Does the description disclose side effects, auth requirements, rate limits, or destructive behavior?

With no annotations provided, the description carries the full burden of behavioral disclosure. It reveals important behavioral traits: the output format includes [FILE] and [DIR] prefixes for distinction, and there's a constraint about allowed directories. However, it doesn't disclose other potential behaviors like error conditions, permission requirements, or whether this is a read-only operation (though implied by 'Get').

Agents need to know what a tool does to the world before calling it. Descriptions should go beyond structured annotations to explain consequences.

Conciseness5/5

Is the description appropriately sized, front-loaded, and free of redundancy?

The description is perfectly concise with three sentences that each earn their place: first states the core purpose, second explains output formatting, third adds critical constraint. It's front-loaded with the main functionality and wastes no words.

Shorter descriptions cost fewer tokens and are easier for agents to parse.
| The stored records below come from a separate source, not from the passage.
(** ** Footprints *)

Definition reads_hist (ph : phase) : bool :=
  match ph with PAppend _ | PIter _ _ | PSum _ _ _ _ | PLen _ _ _ => true | _ => false end.

Definition writes_hist (ph : phase) : bool :=
  match ph with PAppend _ => true | _ => false end.

Definition uses_host (ph : phase) : bool :=
  match ph with
  | PPosition _ _ | PPrint _ _ | PMoveTo _ _ | PExcept _ | PClick _ | PClickExcept _ => true
  | _ => false
  end.

Definition independent (p q : phase) : bool :=
  negb ((writes_hist p && reads_hist q) || (writes_hist q && reads_hist p)
        || (uses_host p && uses_host q)).

Lemma independent_sym p q : independent p q = independent q p.
Proof. unfold independent. destruct (writes_hist p), (reads_hist q), (writes_hist q), (reads_hist p),
  (uses_host p), (uses_host q); reflexivity. Qed.

Lemma writes_reads_hist ph : writes_hist ph = true -> reads_hist ph = true.
Proof. destruct ph; easy. Qed.

(** ** Frame properties of one step *)

Section Frame.
Context {H : Type} `{HostInput H}.

Definition set_hist (d : history) (ef : effect (H := H)) : effect :=
  mk_effect d (ef_host ef) (ef_out ef) (ef_log ef) (ef_next ef).

Definition set_host (h : H) (ef : effect (H := H)) : effect :=
  mk_effect (ef_hist ef) h (ef_out ef) (ef_log ef) (ef_next ef).

(** A step that does not read the history neither changes it nor depends
    on it. *)
Lemma thread_step_frame_hist d d' (h : H) ph :
  reads_hist ph = false ->
  ef_hist (thread_step d h ph) = d /\ thread_step d' h ph = set_hist d' (thread_step d h ph).
Proof. intros Hr. destruct ph; try discriminate; simpl; destruct_matches; split; reflexivity. Qed.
Every sentence should earn its place.

Completeness4/5

Given the tool's complexity, does the description cover enough for an agent to succeed on first attempt?

Given the tool's moderate complexity (single parameter, no output schema, no annotations), the description is quite complete. It covers purpose, output format, and operational constraints. The main gap is lack of explicit mention about whether this is a read-only operation, though that's somewhat implied. For a listing tool, this provides sufficient context for an agent to use it correctly.
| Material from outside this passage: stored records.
Definition boot : server := mkServer (mkWorld ∅ ∅ ∅) ∅.

(** The room that the registry holds under [room_id]. *)
Definition registered (w : world) (room_id : string) : option Room :=
  l ← rooms w !! room_id; heap w !! l.

Definition frame_of (o : list (string * json)) : text := Encoded (JObj o).

(** ** Who a broadcast reaches *)

(** A member is addressed unless it is the excluded one; an addressed member
    is reached when its socket takes the frame and lost when the send
    raises. *)
Definition reached (exclude : option string) (w : world)
    (p : string * ws) : Prop :=
  Some p.1 ≠ exclude ∧ p.2 ∉ down w.

Definition lost (exclude : option string) (w : world)
    (p : string * ws) : Prop :=
  Some p.1 ≠ exclude ∧ p.2 ∈ down w.

#[global] Instance reached_dec exclude w p : Decision (reached exclude w p).
Proof. unfold reached. apply _. Defined.

#[global] Instance lost_dec exclude w p : Decision (lost exclude w p).
Proof. unfold lost. apply _. Defined.

(** The store after the object at [l] has been replaced by [r]. *)
Definition with_room (l : loc) (r : Room) (w : world) : world :=
  mkWorld (<[l := r]> (heap w)) (rooms w) (down w).

(** The frames a broadcast writes, and the members it keeps. *)
Definition deliveries (frame : text) (exclude : option string) (w : world)
    (d : Dict.t ws) : list event :=
  (λ p, Sent p.2 frame) <$> filter (reached exclude w) d.

Definition survivors (exclude : option string) (w : world)
    (d : Dict.t ws) : Dict.t ws :=
  filter (λ p, ¬ lost exclude w p) d.

Definition frame_for (msg : message) : text :=
  match msg with
  | Str t => t
  | Obj v => json_dumps v
  end.

(** The members whose socket takes a frame. *)
Definition alive (w : world) (d : Dict.t ws) : Dict.t ws :=
  filter (λ p, p.2 ∉ down w) d.

Definition room_locked (b : bool) : text :=
  json_dumps (JObj [("type", JStr "room-locked"); ("locked", JBool b)]).


(** The field that [dispatch] reads for a message of a given type. *)
Definition required (msg_type : string) : option string :=
  if bool_decide (msg_type ∈ relayed) then Some "target"
  else if bool_decide (msg_type = "chat") then Some "message"
  else if bool_decide (msg_type = "set-password") then Some "password"
  else if bool_decide (msg_type = "kick") then Some "kickId"
  else None.

(** An object without a type, or without the field its type calls for. *)
Definition lacks_required (items : list (string * json)) : Prop :=
  match assoc "type" items with
  | None => True
  | Some (JStr t) =>
      match required t with
      | Some k => assoc k items = None
      | None => False
      end
  | Some _ => False
  end.

(** The registry names objects of the store, and no dictionary of members
    holds a key twice. *)
Definition sound (w : world) : Prop :=
  map_Forall (λ _ l, is_Some (heap w !! l)) (rooms w)
  ∧ map_Forall (λ _ r, NoDup (Dict.keys (users r))) (heap w).

(** A computation that keeps the store sound and forgets no object. *)
Definition safe {A} (m : M A) : Prop :=
  ∀ w res w' out,
    sound w → m w = (res, w', out) →
    sound w' ∧ dom (heap w) ⊆ dom (heap w').

(** Every handler in its loop holds a room object of the store. *)
Definition attached (sv : server) : Prop :=
  map_Forall (λ _ c, is_Some (heap (state sv) !! room c)) (handlers sv).

(** The two invariants of the data model, on one room. *)
Definition host_is_member (r : Room) : Prop :=
  users r ≠ [] → host r ∈ Dict.keys (users r).

Definition has_member (r : Room) : Prop := users r ≠ [].

(** *** Vocabulary for the rest of the code *)

(** What [key in d] makes of a decoded value: a [list] or a [dict] cannot be
    hashed, and only a string can name a member. *)
Definition hashable (key : json) : bool :=
  match key with
  | JArr _ | JObj _ => false
  | _ => true
  end.

Definition named (key : json) (d : Dict.t ws) : option ws :=
  match key with
  | JStr s => Dict.get s d
  | _ => None
  end.

(** The events that [dispatch] builds for [chat] and [raise-hand]. *)
Definition chat_event (user_id : string) (body : json) : json :=
  JObj [("type", JStr "chat"); ("userId", JStr user_id); ("message", body)].

Definition raise_hand_event (user_id : string) : json :=
  JObj [("type", JStr "raise-hand"); ("userId", JStr user_id)].

Definition kicked : text := json_dumps (JObj [("type", JStr "kicked")]).

(** The types that [dispatch] has a branch for; every other value of
    [type], a missing one included, takes the fallback. *)
Definition known_types : list string :=
  relayed ++ ["chat"; "raise-hand"; "set-password"; "unlock-room"; "kick"].

Definition is_known (msg_type : json) : bool :=
  existsb (is_str msg_type) known_types.

(** A room that has kept its host and lost members at most. *)
Definition shrinks (r r' : Room) : Prop :=
  host r' = host r ∧ users r' `sublist_of` users r.

(** A store with the same registry, no new room object, and rooms that have
    only shrunk. *)
Definition settles (w w' : world) : Prop :=
  rooms w' = rooms w
  ∧ ∀ l r', heap w' !! l = Some r' → ∃ r, heap w !! l = Some r ∧ shrinks r r'.

(** A computation that settles the store and never raises
    [WebSocketDisconnect]. *)
Definition tame {A} (m : M A) : Prop :=
  ∀ w, settles w (m w).1.2 ∧ (m w).1.1 ≠ inl WebSocketDisconnect.

(** The socket an event is about, and the sockets a handler may touch: those
    of the members of the room registered under its room id, and those of
    the members of the room object it holds. *)
Definition sock (e : event) : ws :=
  match e with
  | Sent s _ => s
  | Closed s => s
  end.

Definition in_room (r : Room) (s : ws) : Prop := ∃ uid, (uid, s) ∈ users r.

Definition audience (c : conn) (w : world) (s : ws) : Prop :=
  (∃ r, registered w (room_id c) = Some r ∧ in_room r s)
  ∨ (∃ r, heap w !! room c = Some r ∧ in_room r s).

(** A computation that, run from [w], writes to and closes sockets of the
    audience only; a computation that writes nothing. *)
Definition confined_at {A} (c : conn) (m : M A) (w : world) : Prop :=
  ∀ e, e ∈ (m w).2 → audience c w (sock e).

Definition quiet {A} (m : M A) : Prop := ∀ w, (m w).2 = [].

(** *** Sample sessions *)

Definition kick (target : string) : text :=
  frame_of [("type", JStr "kick"); ("kickId", JStr target)].


Definition three_joined : list action :=
  [Connect 1 "r1" "A"; Connect 2 "r1" "B"; Connect 3 "r1" "C"].

Definition lobby : server := (run boot three_joined).1.

Definition connA : conn := mkConn 1 "r1" "A" 0.
Definition connB : conn := mkConn 2 "r1" "B" 0.
Definition connC : conn := mkConn 3 "r1" "C" 0.

(** A and B have joined, then B's socket has broken without a hangup. *)
Definition stale_member : server :=
  (run boot [Connect 1 "r1" "A"; Connect 2 "r1" "B"; Break 2]).1.

Definition roomABC : Room :=
  mkRoom [("A", 1); ("B", 2); ("C", 3)] "A" (JStr "") false.


(** A locked room with its host inside. *)
Definition locked_room : world :=
  mkWorld {[0 := mkRoom [("A", 1)] "A" (JStr "pw") true]} {["r1" := 0]} ∅.

(** The host names its own id in a [kick]. *)
Definition self_kick : list action :=
  [Connect 1 "r1" "A"; Connect 2 "r1" "B"; Receive 1 (kick "A")].

(** The host's socket breaks, then another user joins: the send of
    [user-joined] to the host raises inside [broadcast]. *)
Definition host_lost_in_broadcast : list action :=
  [Connect 1 "r1" "A"; Break 1; Connect 2 "r1" "B"].

(** * Properties *)

(** ** Dictionaries *)

Section DictFacts.
Context {V : Type}.
Implicit Types (d : list (string * V)) (k : string) (v : V).

Lemma get_Some_elem d k v : Dict.get k d = Some v → (k, v) ∈ d.
Proof.
  induction d as [|[k' v'] d IH]; simpl; [done|].
  case_decide as Hk.
  - intros [= ->]. subst k'. left.
  - intros Hg. right. auto.
Qed.

Lemma get_None_keys d k : Dict.get k d = None ↔ k ∉ Dict.keys d.
Proof.
  unfold Dict.keys.
  induction d as [|[k' v'] d IH]; simpl.
  - split; [intros _; apply not_elem_of_nil | done].
  - rewrite not_elem_of_cons, <- IH. case_decide; intuition congruence.
Qed.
Complex tools with many parameters or behaviors need more documentation. Simple tools need less. This dimension scales expectations accordingly.

Parameters4/5

Does the description clarify parameter syntax, constraints, interactions, or defaults beyond what the schema provides?

The schema has 0% description coverage for its single parameter 'path', but the description compensates by explaining what the parameter represents ('a specified path') and adding crucial context about its constraints ('Only works within allowed directories'). This provides meaningful semantic information beyond the bare schema.
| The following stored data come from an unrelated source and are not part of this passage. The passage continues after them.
(** * snapshot-insight: certificate issuance and kubeconfig materialization

    A shallow embedding of package [etcd] of snapshot-insight (the
    functions that restore a snapshot, start the API server, issue the
    CA and client certificates and render the kubeconfig), together with
    the parts of Go's standard library whose behaviour the properties
    depend on: [encoding/base64] (StdEncoding), [encoding/pem] and a few
    functions of [bytes].

    Layout: Part I holds the definitions, Part II the lemmas and the
    theorems about them. *)

From Stdlib Require Import ZArith Lia List String Ascii Bool Strings.Byte.
Import ListNotations.

Local Open Scope Z_scope.

(* ===================================================================== *)
(** * Part I: definitions                                                 *)
(* ===================================================================== *)

(** ** unicode and unicode/utf8, as far as [bytes.TrimSpace] needs them *)

Module Unicode.

(** The runes with the Unicode property White_Space above Latin-1. *)
Definition White_Space : list (Z * Z) :=
  [(0x1680, 0x1680); (0x2000, 0x200a); (0x2028, 0x2029);
   (0x202f, 0x202f); (0x205f, 0x205f); (0x3000, 0x3000)].

(** unicode.IsSpace *)
Definition IsSpace (r : Z) : bool :=
  if r <=? 0xFF then
    match r with
    | 9 | 10 | 11 | 12 | 13 | 32 | 0x85 | 0xA0 => true
    | _ => false
    end
  else existsb (fun lh => (fst lh <=? r) && (r <=? snd lh)) White_Space.

End Unicode.

Module Utf8.

Definition RuneError : Z := 0xFFFD.
Definition RuneSelf : Z := 0x80.
Definition UTFMax : Z := 4.

Definition maskx : Z := 0x3F.
Definition mask2 : Z := 0x1F.
Definition mask3 : Z := 0x0F.
Definition mask4 : Z := 0x07.
Definition locb : Z := 0x80.
Definition hicb : Z := 0xBF.

(** The entries of [first]: [xx] is an invalid first byte, [as_] a
    byte of ASCII; the others hold the size of the encoding in their
    low three bits and the index of the range of the second byte in
    their high four. *)
Definition xx : Z := 0xF1.
Definition as_ : Z := 0xF0.
Definition s1 : Z := 0x02.
Definition s2 : Z := 0x13.
Definition s3 : Z := 0x03.
Definition s4 : Z := 0x23.
Definition s5 : Z := 0x34.
Definition s6 : Z := 0x04.
Definition s7 : Z := 0x44.

(** [first[b]] *)
Definition first (b : Z) : Z :=
  if b <? 0x80 then as_
  else if b <? 0xC2 then xx
  else if b <? 0xE0 then s1
  else if b =? 0xE0 then s2
  else if b <? 0xED then s3
  else if b =? 0xED then s4
  else if b <? 0xF0 then s3
  else if b =? 0xF0 then s5
  else if b <? 0xF4 then s6
  else if b =? 0xF4 then s7
  else xx.

(** [acceptRanges[i]]: the lowest and the highest second byte. *)
Definition acceptRanges (i : Z) : Z * Z :=
  match i with
  | 0 => (locb, hicb)
  | 1 => (0xA0, hicb)
  | 2 => (locb, 0x9F)
  | 3 => (0x90, hicb)
  | 4 => (locb, 0x8F)
  | _ => (0, 0)
  end.

(** utf8.DecodeRune, on the values of the bytes: the rune at the head
    of [p] and its width; what is no encoding of a rune is [RuneError]
    on one byte, and of no byte [RuneError] on none. *)
Definition DecodeRune (p : list Z) : Z * nat :=
  match p with
  | [] => (RuneError, 0%nat)
  | p0 :: rest =>
      let x := first p0 in
      if as_ <=? x then
        (if Z.odd x then RuneError else p0, 1%nat)
      else
        let sz := Z.land x 7 in
        let accept := acceptRanges (Z.shiftr x 4) in
        if Z.of_nat (List.length p) <? sz then (RuneError, 1%nat)
        else
          let b1 := nth 0 rest 0 in
          if (b1 <? fst accept) || (snd accept <? b1) then (RuneError, 1%nat)
          else if sz <=? 2 then
            (Z.lor (Z.shiftl (Z.land p0 mask2) 6) (Z.land b1 maskx), 2%nat)
          else
            let b2 := nth 1 rest 0 in
            if (b2 <? locb) || (hicb <? b2) then (RuneError, 1%nat)
            else if sz <=? 3 then
              (Z.lor (Z.lor (Z.shiftl (Z.land p0 mask3) 12)
                            (Z.shiftl (Z.land b1 maskx) 6))
                     (Z.land b2 maskx), 3%nat)
            else
              let b3 := nth 2 rest 0 in
              if (b3 <? locb) || (hicb <? b3) then (RuneError, 1%nat)
              else
                (Z.lor (Z.lor (Z.lor (Z.shiftl (Z.land p0 mask4) 18)
                                     (Z.shiftl (Z.land b1 maskx) 12))
                              (Z.shiftl (Z.land b2 maskx) 6))
                       (Z.land b3 maskx), 4%nat)
  end.

(** utf8.RuneStart: the byte is no continuation byte. *)
Definition RuneStart (b : Z) : bool := negb (Z.land b 0xC0 =? 0x80).

(** The loop of DecodeLastRune that looks for the start of the last
    rune: [for start--; start >= lim; start--], left at the first
    byte that starts a rune.  It runs [UTFMax] times at most. *)
Fixpoint backToStart (fuel : nat) (p : list Z) (start lim : Z) : Z :=
  match fuel with
  | O => start
  | S fuel' =>
      if start <? lim then start
      else if RuneStart (nth (Z.to_nat start) p 0) then start
      else backToStart fuel' p (start - 1) lim
  end.

(** utf8.DecodeLastRune: the last rune of [p] and its width. *)
Definition DecodeLastRune (p : list Z) : Z * nat :=
  let end_ := Z.of_nat (List.length p) in
  if end_ =? 0 then (RuneError, 0%nat)
  else
    let start := end_ - 1 in
    let r := nth (Z.to_nat start) p 0 in
    if r <? RuneSelf then (r, 1%nat)
    else
      let lim := Z.max 0 (end_ - UTFMax) in
      let start := backToStart 4 p (start - 1) lim in
      let start := Z.max 0 start in
      let '(r, size) := DecodeRune (skipn (Z.to_nat start) p) in
      if start + Z.of_nat size =? end_ then (r, size) else (RuneError, 1%nat).

End Utf8.

(** ** Go byte slices

    A [[]byte] is a [list byte]; a Go [string] is a [string].  The
    conversions [[]byte(s)] and [string(b)] are [list_byte_of_string] and
    [string_of_list_byte]. *)

Module Bytes.

Definition to_Z (b : byte) : Z := Z.of_N (Byte.to_N b).

(** [byte(v)] on an unsigned integer: the low eight bits. *)
Definition of_Z (v : Z) : byte :=
match Byte.of_N (Z.to_N (v mod 256)) with
| Some b => b
| None => x00
end.

Definition lit (s : string) : list byte := list_byte_of_string s.

(** bytes.HasPrefix *)
Fixpoint HasPrefix (s prefix : list byte) {struct prefix} : bool :=
match prefix, s with
| [], _ => true
| _ :: _, [] => false
| p :: prefix', c :: s' => Byte.eqb c p && HasPrefix s' prefix'
end.

(** bytes.HasSuffix *)
Definition HasSuffix (s suffix : list byte) : bool :=
(List.length suffix <=? List.length s)%nat
&& HasPrefix (skipn (List.length s - List.length suffix) s) suffix.

(** bytes.Index: the index of the first instance of [sep] in [s];
Go's [-1] is [None]. *)
Fixpoint Index (s sep : list byte) : option nat :=
if HasPrefix s sep then Some O
else match s with
| [] => None
| _ :: s' => option_map S (Index s' sep)
end.

(** bytes.IndexByte *)
Fixpoint IndexByte (s : list byte) (c : byte) : option nat :=
match s with
| [] => None
| x :: s' => if Byte.eqb x c then Some O else option_map S (IndexByte s' c)
end.

(** bytes.Cut: [(before, after, found)]. *)
Definition Cut (s sep : list byte) : list byte * list byte * bool :=
match Index s sep with
| Some i => (firstn i s, skipn (i + List.length sep) s, true)
| None => (s, [], false)
end.

Definition mem (c : byte) (cutset : list byte) : bool :=
existsb (Byte.eqb c) cutset.

(** bytes.TrimLeft, for a cutset of ASCII bytes. *)
Fixpoint TrimLeft (s cutset : list byte) : list byte :=
match s with
| [] => []
| c :: s' => if mem c cutset then TrimLeft s' cutset else s
end.

(** bytes.TrimRight, for a cutset of ASCII bytes. *)
Definition TrimRight (s cutset : list byte) : list byte :=
rev (TrimLeft (rev s) cutset).

(** The ASCII white space of [unicode.IsSpace]:
tab, line feed, vertical tab, form feed, carriage return, space. *)
Definition asciiSpace : list byte := [x09; x0a; x0b; x0c; x0d; x20].

(** [s[i]], for an index within [s]. *)
Definition at_ (s : list byte) (i : nat) : Z := to_Z (nth i s x00).

(** The rune at [start] in a loop over the runes of [s], and its width:
a byte below [RuneSelf] is the rune, anything else is decoded. *)
Definition runeAt (s : list byte) (start : nat) : Z * nat :=
if at_ s start <? Utf8.RuneSelf then (at_ s start, 1%nat)
else Utf8.DecodeRune (map to_Z (skipn start s)).

(** indexFunc: the index of the first rune from [start] on for which
[f] is [truth]; Go's [-1] is [None].  A rune takes at least one
byte, so [List.length s] rounds are enough. *)
Fixpoint indexFunc (fuel : nat) (s : list byte) (f : Z -> bool) (truth : bool)
(start : nat) : option nat :=
match fuel with
| O => None
| S fuel' =>
  if (start <? List.length s)%nat then
    let '(r, wid) := runeAt s start in
    if Bool.eqb (f r) truth then Some start
    else indexFunc fuel' s f truth (start + wid)
  else None
end.

(** lastIndexFunc: the index of the last rune before [i] for which [f]
is [truth], the runes read from the end. *)
Fixpoint lastIndexFunc (fuel : nat) (s : list byte) (f : Z -> bool) (truth : bool)
(i : nat) : option nat :=
match fuel with
| O => None
| S fuel' =>
  if (0 <? i)%nat then
    let '(r, size) :=
      if at_ s (i - 1) <? Utf8.RuneSelf then (at_ s (i - 1), 1%nat)
      else Utf8.DecodeLastRune (map to_Z (firstn i s)) in
    let i := (i - size)%nat in
    if Bool.eqb (f r) truth then Some i
    else lastIndexFunc fuel' s f truth i
  else None
end.

(** bytes.TrimLeftFunc *)
Definition TrimLeftFunc (s : list byte) (f : Z -> bool) : list byte :=
match indexFunc (List.length s) s f false 0 with
| None => []
| Some i => skipn i s
end.

(** bytes.TrimRightFunc *)
Definition TrimRightFunc (s : list byte) (f : Z -> bool) : list byte :=
match lastIndexFunc (List.length s) s f false (List.length s) with
| Some i =>
  if Utf8.RuneSelf <=? at_ s i
  then firstn (i + snd (Utf8.DecodeRune (map to_Z (skipn i s)))) s
  else firstn (i + 1) s
| None => []
end.

(** bytes.TrimFunc *)
Definition TrimFunc (s : list byte) (f : Z -> bool) : list byte :=
TrimRightFunc (TrimLeftFunc s f) f.

(** The second loop of TrimSpace, on the bytes from [start] on, last
first: the white space of ASCII at the end goes; a byte that is not
of ASCII hands what is left to TrimFunc. *)
Fixpoint trimStop (r : list byte) : list byte :=
match r with
| [] => []
| c :: r' =>
  if Utf8.RuneSelf <=? to_Z c then TrimFunc (rev r) Unicode.IsSpace
  else if mem c asciiSpace then trimStop r'
  else rev r
end.

(** bytes.TrimSpace: [s] without the white space at its two ends, as
defined by Unicode.  The first loop passes the white space of ASCII
at the start; a byte that is not of ASCII hands the rest to
TrimFunc. *)
Fixpoint TrimSpace (s : list byte) : list byte :=
match s with
| [] => []
| c :: s' =>
  if Utf8.RuneSelf <=? to_Z c then TrimFunc s Unicode.IsSpace
  else if mem c asciiSpace then TrimSpace s'
  else trimStop (rev s)
end.

End Bytes.

(** ** encoding/base64, [StdEncoding]

    Modelled from the spec: the base64 encoding of the kubeconfig fields
    and of the PEM body is Go's [encoding/base64], which the program calls
    and which is not among its sources.  The definitions follow that
    package's [Encode], [decodeQuantum] and [Decode] for [StdEncoding]
    (the standard alphabet, padded, not strict). *)

Module Base64.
Input schemas describe structure but not intent. Descriptions should explain non-obvious parameter relationships and valid value ranges.

Purpose5/5

Does the description clearly state what the tool does and how it differs from similar tools?

The description clearly states the tool's purpose with specific verbs ('Get a detailed listing') and resource ('files and directories in a specified path'). It distinguishes from siblings like 'search_files' by focusing on comprehensive listing rather than searching, and from 'list_allowed_directories' by operating within directories rather than listing allowed ones.

Agents choose between tools based on descriptions. A clear purpose with a specific verb and resource helps agents select the right tool.

Usage Guidelines4/5

Does the description explain when to use this tool, when not to, or what alternatives exist?

The description provides clear context about when to use this tool ('in a specified path') and includes an important constraint ('Only works within allowed directories'). However, it doesn't explicitly mention when NOT to use it or name specific alternatives among the many sibling tools available.

Agents often have multiple tools that could apply. Explicit usage guidance like "use X instead of Y when Z" prevents misuse.